The Bristol & Counties Races Company, of which more later, was, at least temporarily, better funded, to the extent that the Berkeley Races died out in the 1870s for around 10 years, before returning in April 1885 on a course of 2 1/2 - 3 miles. Whilst the meeting was well received, including a Yeomanry Cup restricted to riders from the Royal Gloucestershire Hussars that would make Rollo Clifford very proud, it couldn't be sustained and died a death the following year.
Bristol, by contrast, continued to spawn racecourses hither and thither, even though none sadly survive now.
The first recorded chase was somewhere in Bristol in 1832, and another is mentioned at Marshfield 2 years later. There were also races on what is best known as Clifton Downs, or Durdham Down, between the Zoo and the halls of residence for the university on the western side of the Common, but again, these died out by 1838.

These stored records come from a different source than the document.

(* ===== verification/RuleText.v ===== *)
(** * The texts request rules are made of

    Lemmas on the scanners of [RequestRules] and on the top-level splitter of
    [Structure], for text assembled from names, quoted strings, numbers and
    brackets: a scanner returns the piece that was put in, and the splitter
    finds exactly the operators that were put between the pieces. *)
From Stdlib Require Import SpecFloat.
From stdpp Require Import strings.
From S2P Require Import Prelude JsString JsNumber JsValue JsJson Syntax ParserFacts NumberText.
From S2P Require Import Structure RequestRules.

#[local] Open Scope Z_scope.

(** ** Scanners *)
Lemma strip_app p s : strip p (p ++ s) = Some s.
Proof. unfold strip. by rewrite starts_with_app, drop_app_length. Qed.

Lemma strip_some p s r : strip p s = Some r -> s = p ++ r.
Proof.
  unfold strip. destruct (starts_with p s) eqn:E; [|done]. intros [= <-].
  apply starts_with_spec in E as [t ->]. by rewrite drop_app_length.
Qed.

Lemma scan_class_stop f a c b : Forall (fun c => f c = true) a -> a <> [] -> f c = false ->
  scan_class f (a ++ c :: b) = Some (a, c :: b).
Proof. intros Ha Hn Hc. unfold scan_class. rewrite span_while_stop by done. by destruct a. Qed.

Lemma scan_class_end f a : Forall (fun c => f c = true) a -> a <> [] -> scan_class f a = Some (a, []).
Proof. intros Ha Hn. unfold scan_class. rewrite span_while_end by done. by destruct a. Qed.

(** Text without quotes, backslashes, controls and surrogates is its own JSON
    body. *)
Definition plain_char (c : Z) : bool :=
  (32 <=? c) && negb (c =? 34) && negb (c =? 92) && negb (high_surrogate c) && negb (low_surrogate c).

Notation plain s := (Forall (fun c => plain_char c = true) s).

Lemma plain_stringify s : plain s -> json_stringify s = 34 :: s ++ [34].
Proof.
  intros H. unfold json_stringify. do 2 f_equal. induction H as [|c s Hc _ IH]; [done|].
  unfold plain_char in Hc. bsplit. cbn [json_body].
  match goal with H : high_surrogate c = false |- _ => rewrite H end.
  match goal with H : low_surrogate c = false |- _ => rewrite H end.
  unfold json_char. rewrite (proj2 (Z.eqb_neq c 34)), (proj2 (Z.eqb_neq c 92)) by done. simpl orb.
  rewrite !(proj2 (Z.eqb_neq c _)) by lia. rewrite (proj2 (Z.ltb_ge c 32)) by done. by rewrite IH.
Qed.

Lemma plain_no_quote s : plain s -> Forall (fun c => negb (c =? 34) = true) s.
Proof. apply Forall_impl. unfold plain_char. intros c H. bsplit. apply negb_true_iff. by apply Z.eqb_neq. Qed.

Lemma scan_argument_app name path rest : plain path -> path <> [] ->
  scan_argument name (name ++ [40; 34] ++ path ++ [34; 41] ++ rest) = Some (path, rest).
Proof.
  intros Hp Hne. unfold scan_argument. rewrite app_assoc, strip_app. cbn [mbind option_bind].
  change ([34; 41] ++ rest) with (34 :: 41 :: rest).
  rewrite scan_class_stop by (done || by apply plain_no_quote). cbn [mbind option_bind].
  change (34 :: 41 :: rest) with ([34; 41] ++ rest). by rewrite strip_app.
Qed.

Definition probe (f : time_function) (zone : jstr) : jstr :=
  time_text f ++ [40; 34] ++ zone ++ [34; 41].

Lemma scan_time_probe_app f zone rest : plain zone -> zone <> [] ->
  scan_time_probe (probe f zone ++ rest) = Some (f, zone, rest).
Proof.
  intros Hp Hne. pose proof (scan_argument_app (time_text f) zone rest Hp Hne) as H.
  unfold probe. rewrite <- !app_assoc. destruct f; cbv [scan_time_probe TIME_FUNCTIONS]; rewrite H || idtac;
    try done; cbn [time_text] in *.
  all: repeat match goal with |- context [scan_argument ?n ?s] =>
    first [rewrite H | replace (scan_argument n s) with (@None (jstr * jstr)) by reflexivity] end; done.
Qed.

Notation numeric s := (Forall (fun c => number_class c = true) s).

Lemma num_char_class c : num_char c = number_class c.
Proof. unfold num_char, number_class, is_exp_mark, is_sign. by rewrite <- !orb_assoc. Qed.

Lemma numeric_literal_chars s : numeric_literal s = true -> numeric s /\ s <> [].
Proof.
  unfold numeric_literal. intros H.
  assert (forall t, match scan_number t with Some (_, []) => true | _ => false end = true ->
    numeric t /\ t <> []) as Hs.
  { intros t Ht. destruct (scan_number t) as [[d [|]]|] eqn:E; try done.
    pose proof (scan_number_chars _ _ _ E) as Hc. pose proof (scan_number_text _ _ _ E) as Et.
    pose proof (scan_number_nonempty _ _ _ E). rewrite app_nil_r in Et. rewrite <- Et in *.
    split; [|done]. revert Hc. apply Forall_impl. intros c. by rewrite num_char_class. }
  destruct s as [|c s]; [done|]. destruct (Z.eqb_spec c 45) as [->|Hc]; [|by apply Hs].
  apply Hs in H as [H _]. split; [|done]. by constructor.
Qed.

Lemma numeric_outer s : numeric s -> no_outer_space s = true.
Proof.
  intros H. apply num_chars_outer. revert H. apply Forall_impl. intros c. by rewrite num_char_class.
Qed.

(** ** The splitter *)

(** The run of the splitter over [s] from a depth and a quote state, when no
    character at depth 0 satisfies [bad] and the depth stays non-negative. *)
Fixpoint quiet (bad : Z -> bool) (s : jstr) (d : Z) (q : quote_state) : option (Z * quote_state) :=
  match s with
  | [] => Some (d, q)
  | c :: s1 =>
      match q with
      | Q_escaped quote => quiet bad s1 d (Q_in quote)
      | Q_in quote => quiet bad s1 d (quoted_step quote c)
      | Q_none =>
          if is_quote c then quiet bad s1 d (Q_in c)
          else
            let d := bracket_depth c d in
            if (d <? 0) || ((d =? 0) && bad c) then None else quiet bad s1 d Q_none
      end
  end.

Lemma quiet_app bad s1 s2 d q :
  quiet bad (s1 ++ s2) d q = ('(d, q) ← quiet bad s1 d q; quiet bad s2 d q).
Proof.
  revert d q. induction s1 as [|c s1 IH]; intros d q; [done|].
  cbn [app quiet]. destruct q; [|apply IH|apply IH]. destruct (is_quote c); [apply IH|].
  destruct ((bracket_depth c d <? 0) || _); [done|apply IH].
Qed.

Lemma bracket_shift c d : bracket_depth c (d + 1) = bracket_depth c d + 1.
Proof. unfold bracket_depth. destruct (is_open c), (is_close c); lia. Qed.

(** Inside one more pair of brackets nothing is at depth 0. *)
Lemma quiet_inside bad bad' s d q d' q' : quiet bad s d q = Some (d', q') ->
  quiet bad' s (d + 1) q = Some (d' + 1, q').
Proof.
  revert d q. induction s as [|c s IH]; intros d q; cbn [quiet]; [by intros [= <- <-]|].
  destruct q; [|apply IH|apply IH]. destruct (is_quote c); [apply IH|].
  rewrite bracket_shift. destruct (Z.ltb_spec (bracket_depth c d) 0) as [|H]; [done|].
  rewrite (proj2 (Z.ltb_ge (bracket_depth c d + 1) 0)), (proj2 (Z.eqb_neq (bracket_depth c d + 1) 0)) by lia. cbn [orb andb].
  destruct (_ && _); [done|]. apply IH.
Qed.

Definition ordinary (bad : Z -> bool) (c : Z) : bool :=
  negb (is_quote c) && negb (is_open c) && negb (is_close c) && negb (bad c).

Lemma quiet_ordinary bad s d : 0 <= d -> Forall (fun c => ordinary bad c = true) s ->
  quiet bad s d Q_none = Some (d, Q_none).
Proof.
  intros Hd. induction 1 as [|c s Hc _ IH]; cbn [quiet]; [done|]. unfold ordinary in Hc. bsplit.
  match goal with H : is_quote c = false |- _ => rewrite H end.
  unfold bracket_depth. do 2 match goal with H : is_open c = false |- _ => rewrite H | H : is_close c = false |- _ => rewrite H end.
  match goal with H : bad c = false |- _ => rewrite H end. rewrite andb_false_r, orb_false_r.
  by rewrite (proj2 (Z.ltb_ge _ _)).
Qed.

Lemma quiet_in_char bad c s d : c <> 34 -> c <> 92 ->
  quiet bad (c :: s) d (Q_in 34) = quiet bad s d (Q_in 34).
Proof.
  intros H1 H2. cbn [quiet]. unfold quoted_step. by rewrite (proj2 (Z.eqb_neq c 92)), (proj2 (Z.eqb_neq c 34)).
Qed.

Lemma hex_char_other d : 0 <= d < 16 -> hex_char d <> 34 /\ hex_char d <> 92.
Proof. unfold hex_char. destruct (Z.ltb_spec d 10); lia. Qed.

Lemma quiet_escape bad c s d : quiet bad (unicode_escape c ++ s) d (Q_in 34) = quiet bad s d (Q_in 34).
Proof.
  unfold unicode_escape. cbn [app]. cbn [quiet]. change (quoted_step 34 92) with (Q_escaped 34). cbv iota.
  repeat match goal with |- context [hex_char (?x mod 16)] =>
    destruct (hex_char_other (x mod 16) (Z.mod_pos_bound x 16 ltac:(lia)));
    generalize dependent (hex_char (x mod 16)); intros end.
  unfold quoted_step. by repeat (rewrite (proj2 (Z.eqb_neq _ 92)), (proj2 (Z.eqb_neq _ 34)) by done; cbv iota).
Qed.

Lemma quiet_json_char bad c s d : quiet bad (json_char c ++ s) d (Q_in 34) = quiet bad s d (Q_in 34).
Proof.
  unfold json_char. destruct ((c =? 34) || (c =? 92)) eqn:E1; [done|]. bsplit.
  repeat match goal with |- context [if c =? ?k then _ else _] => destruct (c =? k); [done|] end.
  destruct (c <? 32); [apply quiet_escape|]. by apply quiet_in_char.
Qed.

Lemma quiet_body bad s r d : quiet bad (json_body s ++ r) d (Q_in 34) = quiet bad r d (Q_in 34).
Proof.
  apply (json_body_ind (fun s b => quiet bad (b ++ r) d (Q_in 34) = quiet bad r d (Q_in 34))); clear s.
  - done.
  - intros c e s Hc He IH. unfold high_surrogate, low_surrogate in *. bsplit.
    cbn [app]. by rewrite !quiet_in_char by lia.
  - intros c s _ IH. by rewrite <- app_assoc, quiet_escape.
  - intros c s _ IH. by rewrite <- app_assoc, quiet_json_char.
Qed.

(** A JSON string is passed over. *)
Lemma quiet_string bad s d : quiet bad (json_stringify s) d Q_none = Some (d, Q_none).
Proof.
  unfold json_stringify. cbn [quiet]. change (is_quote 34) with true. cbv iota. by rewrite quiet_body.
Qed.

(** What the splitter must not meet at the top level. *)
Definition splits (h c : Z) : bool := (c =? 63) || (c =? h).

Lemma split_quiet h op s r part d q d' q' : quiet (splits h) s d q = Some (d', q') ->
  split_loop (h :: op) (s ++ r) 0 part d q = split_loop (h :: op) r 0 (part ++ s) d' q'.
Proof.
  revert d q part. induction s as [|c s IH]; intros d q part; cbn [quiet app].
  { intros [= <- <-]. by rewrite app_nil_r. }
  intros H. replace (part ++ c :: s) with ((part ++ [c]) ++ s) by by rewrite <- app_assoc.
  cbn [split_loop]. destruct q; [|by apply IH|by apply IH]. destruct (is_quote c); [by apply IH|].
  destruct ((bracket_depth c d <? 0) || _) eqn:E; [done|]. bsplit.
  destruct (Z.eqb_spec (bracket_depth c d) 0) as [Ed|Ed]; simpl negb; cbv iota; [|by apply IH].
  simpl andb in *. unfold splits in *. bsplit.
  rewrite (proj2 (Z.eqb_neq c 63)) by done. simpl starts_with.
  rewrite (proj2 (Z.eqb_neq h c)) by done. simpl andb. cbv iota. by apply IH.
Qed.

Lemma trim_spaces a b s : Forall (fun c => is_space c = true) a -> Forall (fun c => is_space c = true) b ->
  no_outer_space s = true -> s <> [] -> trim (a ++ s ++ b) = s.
Proof.
  intros Ha Hb Hs Hne. unfold no_outer_space in Hs. bsplit.
  assert (forall p t, Forall (fun c => is_space c = true) p -> match t with [] => true | c :: _ => negb (is_space c) end = true ->
    drop_while is_space (p ++ t) = t) as Hd.
  { intros p t Hp Ht. induction Hp as [|c p Hc _ IH]; simpl; [by apply drop_while_id|by rewrite Hc]. }
  unfold trim, trim_end, trim_start. rewrite Hd; [|done|by destruct s].
  rewrite rev_app_distr, Hd; [apply rev_involutive|by apply Forall_rev|].
  destruct (rev s) eqn:E; [|done]. by apply (f_equal (@rev Z)) in E; rewrite rev_involutive in E.
Qed.

(** A text the splitter leaves whole. *)
Record piece (h : Z) (t : jstr) : Prop := {
  pc_quiet : quiet (splits h) t 0 Q_none = Some (0, Q_none);
  pc_outer : no_outer_space t = true;
  pc_nonempty : t <> [];
}.

Definition spaced (op : jstr) : jstr := 32 :: op ++ [32].

(** A character that can head a separator. *)
Record separator (h : Z) : Prop := {
  sp_quote : is_quote h = false;
  sp_depth : bracket_depth h 0 = 0;
  sp_other : h <> 63 /\ h <> 32;
}.

Lemma split_space h op r part : separator h ->
  split_loop (h :: op) (32 :: r) 0 part 0 Q_none = split_loop (h :: op) r 0 (part ++ [32]) 0 Q_none.
Proof.
  intros [_ _ [_ H]]. apply (split_quiet h op [32] r part 0 Q_none 0 Q_none). cbn [quiet].
  change (is_quote 32) with false. change (bracket_depth 32 0) with 0. unfold splits.
  change (32 =? 63) with false. by rewrite (proj2 (Z.eqb_neq 32 h)) by done.
Qed.

Lemma split_operator h op r part : separator h ->
  split_loop (h :: op) ((h :: op) ++ r) 0 part 0 Q_none
  = cons (trim part) <$> split_loop (h :: op) r 0 [] 0 Q_none.
Proof.
  intros [H1 H2 [H3 _]]. cbn [app split_loop]. rewrite H1, H2. change (negb (0 =? 0)) with false. cbv iota.
  rewrite (proj2 (Z.eqb_neq h 63)) by done.
  change (h :: op ++ r) with ((h :: op) ++ r). rewrite starts_with_app. cbv iota. f_equal.
  cbn [length]. rewrite Nat.sub_succ, Nat.sub_0_r, split_skip. by rewrite drop_app_length.
Qed.

Lemma split_joined h op ts lead : lead = [] \/ lead = [32] -> ts <> [] -> Forall (piece h) ts ->
  separator h -> split_loop (h :: op) (join (spaced (h :: op)) ts) 0 lead 0 Q_none = Some ts.
Proof.
  intros Hlead Hne Hts Hh. revert lead Hlead. induction Hts as [|t ts [H1 H2 H3] Hts IH]; intros lead Hlead; [done|].
  assert (Forall (fun c => is_space c = true) lead) as Hl by (destruct Hlead as [-> | ->]; repeat constructor).
  destruct ts as [|t' ts].
  - cbn [join]. rewrite <- (app_nil_r t) at 1. rewrite (split_quiet h op t [] lead 0 Q_none 0 Q_none H1).
    cbn [split_loop]. rewrite <- (app_nil_r t) at 1. by rewrite trim_spaces.
  - change (join (spaced (h :: op)) (t :: t' :: ts)) with (t ++ spaced (h :: op) ++ join (spaced (h :: op)) (t' :: ts)).
    rewrite (split_quiet h op t _ lead 0 Q_none 0 Q_none H1).
    set (rest := join (spaced (h :: op)) (t' :: ts)) in *.
    change (spaced (h :: op) ++ rest) with (32 :: ((h :: op) ++ [32]) ++ rest).
    rewrite split_space, <- app_assoc, split_operator by done.
    rewrite <- app_assoc, trim_spaces by (done || by repeat constructor).
    change ([32] ++ rest) with (32 :: rest). rewrite split_space by done. cbn [app].
    by rewrite (IH ltac:(done) [32] ltac:(by right)).
Qed.

(** Joined pieces are split into the pieces. *)
Lemma split_pieces h op ts : ts <> [] -> Forall (piece h) ts -> separator h ->
  splitExpressionAtTopLevel (join (spaced (h :: op)) ts) (h :: op) = ts.
Proof.
  intros Hne Hts Hh. unfold splitExpressionAtTopLevel.
  rewrite (split_joined h op ts [] (or_introl eq_refl) Hne Hts Hh).
  clear Hne. induction Hts as [|t ts [_ _ Ht] _ IH]; simpl; [done|]. rewrite IH. by destruct t.
Qed.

A further fixture was held at Patchway, between the RAC Call centre and Cribbs Causeway Shopping Centre to viewers on the M5, in 1856, and a meeting west of Keynsham 3 years later, at Knowle. These were all, of course, rural areas before Bristol had grown to its current size.
But it was at Knowle that Bristol set up its biggest chance to make a racecourse of which to be proud. Just off the Wells Road, and south of what is now Redcatch Lane to Bristolians, land was leased by owner Sir Greville Smyth to the Bristol & Western Counties Racecourse Company.